5. While Schwallie would like to soon return to working in his home office, he’ll be largely conducting his business by phone with his leg propped on the couch in his “partially-finished basement/man cave.” He assured everyone that he’ll be “fine,” but joked that his friends should “maybe check on Ashley’s sanity,” referring to his wife and fellow Lucas Oil Series official who will have to handle household duties while he’s off his feet.
6. Carson Brown, a 17-year-old from New London, N.C., who has been competing in the Super Late Model division — among multiple racing disciplines — for the past three years, signed a development driver deal with Richard Childress Racing on Monday. The announcement does not, however, detail RCR’s future plans for the young racer, who has gained pavement stock car experience this season with starts on the ASA STARS National Tour (Rookie of the Year honors and a victory at Wisconsin’s Madison International Speedway) and the ARCA Menards Series.

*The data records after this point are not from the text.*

(** What is left in flight after an acknowledgment. *)
Lemma acked_spec data s a w :
  inv data s -> no_wrap s -> 0 <= a <= _next_seqno s -> is_u16 w ->
  let s' := acked s (wrap a (_isn s)) w in
  ack_received s (wrap a (_isn s)) w = fill_window s' /\ inv data s' /\
  exists popped, outSegments s = popped ++ outSegments s' /\
    (popped = [] \/ una s' <= a) /\
    consecutive (emitted data s) (una s) popped (una s') /\
    match outSegments s' with
    | [] => bytes_in_flight s' = 0
    | seg :: _ => a < una s' + length_in_sequence_space seg
    end.
Proof.
  intros Hi Hnw Ha Hw s'. unfold no_wrap in Hnw. subst s'. pose proof (inv_isn _ _ Hi) as Hisn.
  pose proof (raw_pos (_isn s) a Hisn ltac:(lia) ltac:(lia)) as Hra.
  pose proof (raw_pos (_isn s) (_next_seqno s) Hisn ltac:(lia) Hnw) as Hrn.
  split; [rewrite ack_received_eq, Hra, Hrn; case_match; [lia|done]|].
  pose proof (inv_acked data s (wrap a (_isn s)) w Hi (wf_wrap _ _) Hw) as Hi'. split; [done|].
  destruct (acked_fields s (wrap a (_isn s)) w) as (E1 & _ & _ & E4 & E5 & _ & _ & _ & E9 & _).
  destruct (una_u64 data s Hi) as [Hu _]. pose proof (inv_una _ _ Hi) as Hun.
  pose proof (pop_acked_spec (emitted data s) (outSegments s) (una s) (_next_seqno s) (_bytes_in_flight s)
    (raw_value (wrap a (_isn s))) (inv_flight _ _ Hi) ltac:(unfold una; lia) Hu) as Hp. rewrite <- E9 in Hp.
  destruct Hp as (popped & Hq & Hpop & Hrest & Hn & Hacked & Hhead).
  assert (una (acked s (wrap a (_isn s)) w) =
    _next_seqno s - _bytes_in_flight (acked s (wrap a (_isn s)) w)) as Hua by (unfold una; by rewrite E4).
  exists popped. rewrite Hua. split_and!; try done.
  - destruct (pop_positions data s _ popped (una s) (_next_seqno s - _bytes_in_flight (acked s (wrap a (_isn s)) w)) Hisn ltac:(lia) ltac:(lia) Hpop Hacked); [by left|right; lia].
  - destruct (outSegments (acked _ _ _)) as [|seg q].
    + simpl in Hrest. unfold bytes_in_flight. lia.
    + destruct Hrest as ([[Hseq _ _ _] _] & Hlen & Hc). pose proof (consecutive_le _ _ _ _ Hc) as Hle.
      rewrite Hra, Hseq, raw_pos, u64_id in Hhead
        by (try done; unfold WrappingIntegers.wf in *; words; unfold una in *; lia). lia.
Qed.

7. The teenage Brown’s Dirt Late Model action has come in family-owned equipment with some high-profile personalities from the class assisting him, first as part of a Mike Marlar-Ronnie Delk development program and more recently under the guidance of veteran crew chief Randall Edwards. He’s still searching for his first touring series win in the division.

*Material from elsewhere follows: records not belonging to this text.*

Lemma good_tick data c ms : inv data c -> good false data c (tick c ms).
Proof.
  intros Hi%good_refl. unfold tick. destruct (negb (_active c)); [done|].
  set (c1 := set_sender _ _).
  assert (good false data c c1) as Hi1.
  { apply (good_step false data c (set_time c _) (Tick ms)); [by eapply good_flags|done|done]. }
  set (c2 := if _ <? _ then _ else c1).
  assert (good false data c c2) as Hi2 by (subst c2; case_match; [by apply good_rst|done]).
  apply good_clean in Hi2. destruct (negb _); [done|].
  destruct (segments_out _); [done|]. by apply good_sendseg.
Qed.

Lemma good_destroy data c : inv data c -> good false data c (destroy c).
Proof. intros Hi%good_refl. unfold destroy. case_match; [by apply good_rst|done]. Qed.

Lemma good_read data c len :
  inv data c -> 0 <= len ->
  good false data c (set_receiver c (set_stream_out (_receiver c) (fst (ByteStream.read (inbound_stream c) len)))).
Proof.
  intros Hi Hl. apply good_receiver; [by apply good_refl|]. destruct (inv_receiver _ _ Hi) as [Hr Hc Hn].
  pose proof (read_out_spec _ len Hr Hl) as Hrd. cbn [StreamReassembler.step] in Hrd.
  unfold inbound_stream, TCPReceiver.stream_out in *.
  destruct (ByteStream.read (StreamReassembler.stream_out (_reassembler (_receiver c))) len) as [o' got].
  destruct Hrd as (Hr' & _). by constructor.
Qed.

Lemma write_good data c d :
  inv data c -> input_ended (stream_in (_sender c)) = false ->
  let '(c', n) := write c d in
  zlen data + n + 2 < 18446744073709551616 -> good false (data ++ ztake n d) c c'.
Proof.
  intros Hi He. unfold write. pose proof (inv_write_stream data (_sender c) d (inv_sender _ _ Hi) He) as Hw.
  assert (input_ended (fst (ByteStream.write (TCPSender._stream (_sender c)) d)) =
    input_ended (TCPSender._stream (_sender c))) as Hkeep by done.
  unfold stream_in. destruct (ByteStream.write (TCPSender._stream (_sender c)) d) as [st n]. intros Hroom.
  specialize (Hw Hroom). apply good_sendseg. pose proof (fill_window_ended _ _ Hw) as Hend.
  destruct (fill_window_eq _ _ Hw) as (Hf & _ & segs & Hx). pose proof (ex_isn _ _ _ Hx) as Hisn.
  destruct Hi as [Hs Hr Ho]. constructor; [|done|rewrite orb_false_r; etrans; [exact Hend|exact Hkeep]].
  constructor; simpl; try done.
  eapply Forall_impl; [done|]. intros seg [Hok Hfin]. unfold out_ok. rewrite Hisn. simpl. split.
  - destruct Hok as [(pos & Hseg)|]; [left|by right]. exists pos. apply seg_of_app; [|done].
    intros Hx'. specialize (Hfin Hx'). congruence.
  - intros Hx'. specialize (Hfin Hx'). congruence.
Qed.

(** ** Runs

    What the network, the application and the clock can do to a connection;
    [Dequeue] is the owner taking the queued segments. *)

Inductive op :=
  | SegmentReceived (seg : TCPSegment)
  | AppWrite (d : bytes)
  | AppRead (len : Z)
  | EndInputStream
  | Connect
  | TimePasses (ms : Z)
  | Dequeue.

Definition step (o : op) (c : TCPConnection) : TCPConnection * bytes * list TCPSegment :=
  match o with
  | SegmentReceived seg => (segment_received c seg, [], [])
  | AppWrite d => let '(c', n) := write c d in (c', ztake n d, [])
  | AppRead len =>
      (set_receiver c (set_stream_out (_receiver c) (fst (ByteStream.read (inbound_stream c) len))), [], [])
  | EndInputStream => (end_input_stream c, [], [])
  | Connect => (connect c, [], [])
  | TimePasses ms => (tick c ms, [], [])
  | Dequeue =>
      (mkConnection (_cfg c) (_receiver c) (_sender c) [] (_linger_after_streams_finish c)
         (_time_since_last_segment_received c) (_active c) (_rst_set c) (_fin_ack_sent c) (_closedByApp c)
         (_syn_set c) (_rec_fin_seqno c), [], _segments_out c)
  end.

Fixpoint run (ops : list op) (c : TCPConnection) : TCPConnection * bytes * list TCPSegment :=
  match ops with
  | [] => (c, [], [])
  | o :: ops =>
      let '(c', d, segs) := step o c in
      let '(c'', d', segs') := run ops c' in (c'', d ++ d', segs ++ segs')
  end.

Definition op_ok (o : op) (c : TCPConnection) : Prop :=
  match o with
  | SegmentReceived seg => arrives c seg
  | AppWrite _ => input_ended (stream_in (_sender c)) = false
  | AppRead len => 0 <= len
  | _ => True
  end.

8. A post that appeared last week on Josh Rice’s racing Facebook page pointed to some news surrounding his new deal driving for JRR Motorsports. The team is seeking a crew chief to work with the 27-year-old from Crittenden, Ky., because Dean Bowen is no longer with JRR after it initially appeared he would remain with Rice replacing Daulton Wilson of Fayetteville, N.C. One week into the head wrench search, Rice said no hire has yet been made.

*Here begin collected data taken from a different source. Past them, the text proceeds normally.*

(** The outbound stream of a connection that was not told to end is open. *)
Lemma run_not_ended ops c d segs :
  TCPConnection.inv [] c0 -> input_ended (stream_in (_sender c0)) = false ->
  TCPConnection.run ops c0 = (c, d, segs) -> TCPConnection.ops_ok ops c0 ->
  zlen d + 2 < 18446744073709551616 -> existsb ends_stream ops = false ->
  input_ended (stream_in (_sender c)) = false.
Proof.
  intros Hi He Hr Hok Hz Hx. pose proof (connection_run_spec ops [] c0 Hi Hok) as Hs. rewrite Hr in Hs.
  destruct Hs as ([_ _ Hend] & _); [lens_nil; lia|]. by rewrite Hend, He, Hx.
Qed.
End runs.

(** ** The receiver inside a connection *)

(** [rc'] is [rc], its stream possibly marked with an error. *)
Definition marked (rc rc' : TCPReceiver) : Prop :=
  rc' = rc \/ rc' = set_stream_out rc (set_error (TCPReceiver.stream_out rc)).

Global Instance marked_refl : Reflexive marked.
Proof. intros rc. by left. Qed.

Global Instance marked_trans : Transitive marked.
Proof. intros r1 r2 r3 [-> | ->] [-> | ->]; [by left|by right|by right|by right]. Qed.

Lemma clean_shutdown_receiver c : _receiver (clean_shutdown c) = _receiver c.
Proof. by destruct (clean_shutdown_eq c) as (l & a & -> & _). Qed.

Lemma send_one_marked c seg : marked (_receiver c) (_receiver (send_one c seg)).
Proof.
  unfold send_one. destruct (syn (_header seg)); simpl;
    (destruct (TCPReceiver.ackno (_receiver c)); simpl; [destruct (_rec_fin_seqno c); simpl; [destruct (_ <? _); simpl|]|]);
    (destruct (_rst_set c); simpl; [right|left]; reflexivity).
Qed.

Lemma sendseg_marked c : marked (_receiver c) (_receiver (sendseg c)).
Proof.
  rewrite sendseg_eq, clean_shutdown_receiver. change (_receiver c) with (_receiver (set_queue c [])).
  generalize (set_queue c []). induction (to_send c) as [|seg q IH]; intros c1; simpl; [done|].
  etrans; [apply send_one_marked|apply IH].
Qed.

Lemma tick_marked c ms : marked (_receiver c) (_receiver (tick c ms)).
Proof.
  unfold tick. destruct (negb (_active c)); [done|]. set (c1 := set_sender _ _).
  set (c2 := if _ <? _ then _ else c1).
  assert (marked (_receiver c) (_receiver (clean_shutdown c2))) as Hm.
  { rewrite clean_shutdown_receiver. subst c2. case_match; [|done]. apply (sendseg_marked (set_rst c1 true)). }
  destruct (negb _); [done|]. destruct (segments_out _); [done|]. etrans; [exact Hm|apply sendseg_marked].
Qed.

(** A segment is ignored or handed to the receiver. *)
Lemma segment_received_marked c seg :
  marked (_receiver c) (_receiver (TCPConnection.segment_received c seg)) \/
  marked (TCPReceiver.segment_received (_receiver c) seg) (_receiver (TCPConnection.segment_received c seg)).
Proof.
  unfold TCPConnection.segment_received. destruct (negb (_active c)); [by left|].
  destruct (negb (_syn_set c) && negb (syn (_header seg))); [by left|].
  set (c1 := if negb (_syn_set c) && syn (_header seg) then _ else c).
  assert (_receiver c1 = _receiver c) as Hr by (subst c1; by destruct (negb (_syn_set c) && syn (_header seg))).
  clearbody c1. destruct (rst (_header seg)).
  { left. rewrite <- Hr. destruct (negb _ && negb _); [by left|by right]. }
  right. cbn [set_time _receiver]. rewrite Hr. set (c2 := set_receiver _ _). set (c3 := if ack (_header seg) then _ else c2).
  assert (_receiver c3 = TCPReceiver.segment_received (_receiver c) seg) as H3.
  { subst c3. destruct (ack (_header seg)); [|done]. by rewrite clean_shutdown_receiver. }
  destruct (_fin_ack_sent c3 && negb (fin (_header seg))); [by rewrite H3|].
  set (c4 := if fin (_header seg) then _ else c3).
  assert (_receiver c4 = _receiver c3) as H4 by (subst c4; by destruct (fin (_header seg))).
  rewrite clean_shutdown_receiver, <- H3, <- H4. case_match; [apply sendseg_marked|done].
Qed.
Definition lossy_write (l : lossy) (seg : TCPSegment) : outcome (lossy * TCPSegment * option Out) :=
  let '(l, drop) := _should_drop l true in
  if drop then Ret (l, seg, None)
  else try: (a, seg, o) <- a_write (_adapter l) seg; Ret (mkLossy (_rand l) a, seg, Some o).

(** The members that pass through. *)
Definition lossy_config (l : lossy) : FdAdapterConfig := a_config (_adapter l).
Definition lossy_set_config (l : lossy) (cfg : FdAdapterConfig) : lossy :=
  mkLossy (_rand l) (a_set_config (_adapter l) cfg).
Definition lossy_set_listening (l : lossy) (b : bool) : lossy := mkLossy (_rand l) (a_set_listening (_adapter l) b).
Definition lossy_tick (l : lossy) (ms : Z) : lossy := mkLossy (_rand l) (a_tick (_adapter l) ms).

(** It is an adapter itself, which hands the device nothing when it drops. *)
Global Instance LossyAdapter : Adapter lossy In (option Out) := {|
  a_config := lossy_config; a_set_config := lossy_set_config; a_set_listening := lossy_set_listening;
  a_tick := lossy_tick; a_read := lossy_read; a_write := lossy_write |}.
End lossy.

(** ** The law of an adapter *)

(** The receiver gets the header fields (ports and checksum aside) and the
    payload that were sent. *)
Definition same_segment (seg seg' : TCPSegment) : Prop :=
  TCPHeader.eqb (TCPSegment._header seg') (TCPSegment._header seg) = true /\ payload seg' = payload seg.

(** Two ends that talk to each other. *)
Record connected (a b : FdAdapterBase) : Prop := mkConnected {
  con_there : source (config b) = destination (config a);
  con_back : destination (config b) = source (config a);
  con_listen : listening b = false
}.

Record address_wf (x : Address) : Prop := mkAddressWf {
  wf_ip : is_u32 (ipv4_numeric x);
  wf_port : is_u16 (port x)
}.

Definition base_wf (a : FdAdapterBase) : Prop :=
  address_wf (source (config a)) /\ address_wf (destination (config a)).

(** The bytes of a segment. *)
Definition segment_size (seg : TCPSegment) : Z := 4 * doff (TCPSegment._header seg) + zlen (payload seg).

9. I’ll admit I was a bit surprised when I saw Brandon Overton of Evans, Ga., fire his helmet at Bobby Pierce’s car during the caution period following the pair’s scrape in Saturday’s FloRacing Night in America-sanctioned Peach State Classic finale at Senoia (Ga.) Raceway. But I was also impressed by the helmet fastball Overton tossed — pretty much a direct hit to the right-side door of Pierce’s passing machine. Helmet throws by angry drivers don’t always look too good.
10. There’s an interesting array of pre- and post-race entertainment being planned for January’s Wild West Shootout at Central Arizona Raceway. In addition to concerts after the two Saturday show, an off-day golf tournament and a tent party on Jan. 16, I noticed one especially intriguing activity: horse barrel racing exhibitions during the Jan. 11, 16 and 17 programs. That’s something different for a dirt race. Perhaps event promoter Chris Kearns, who usually is seen wearing a cowboy hat at the racetrack, will jump on a horse and weave around some barrels.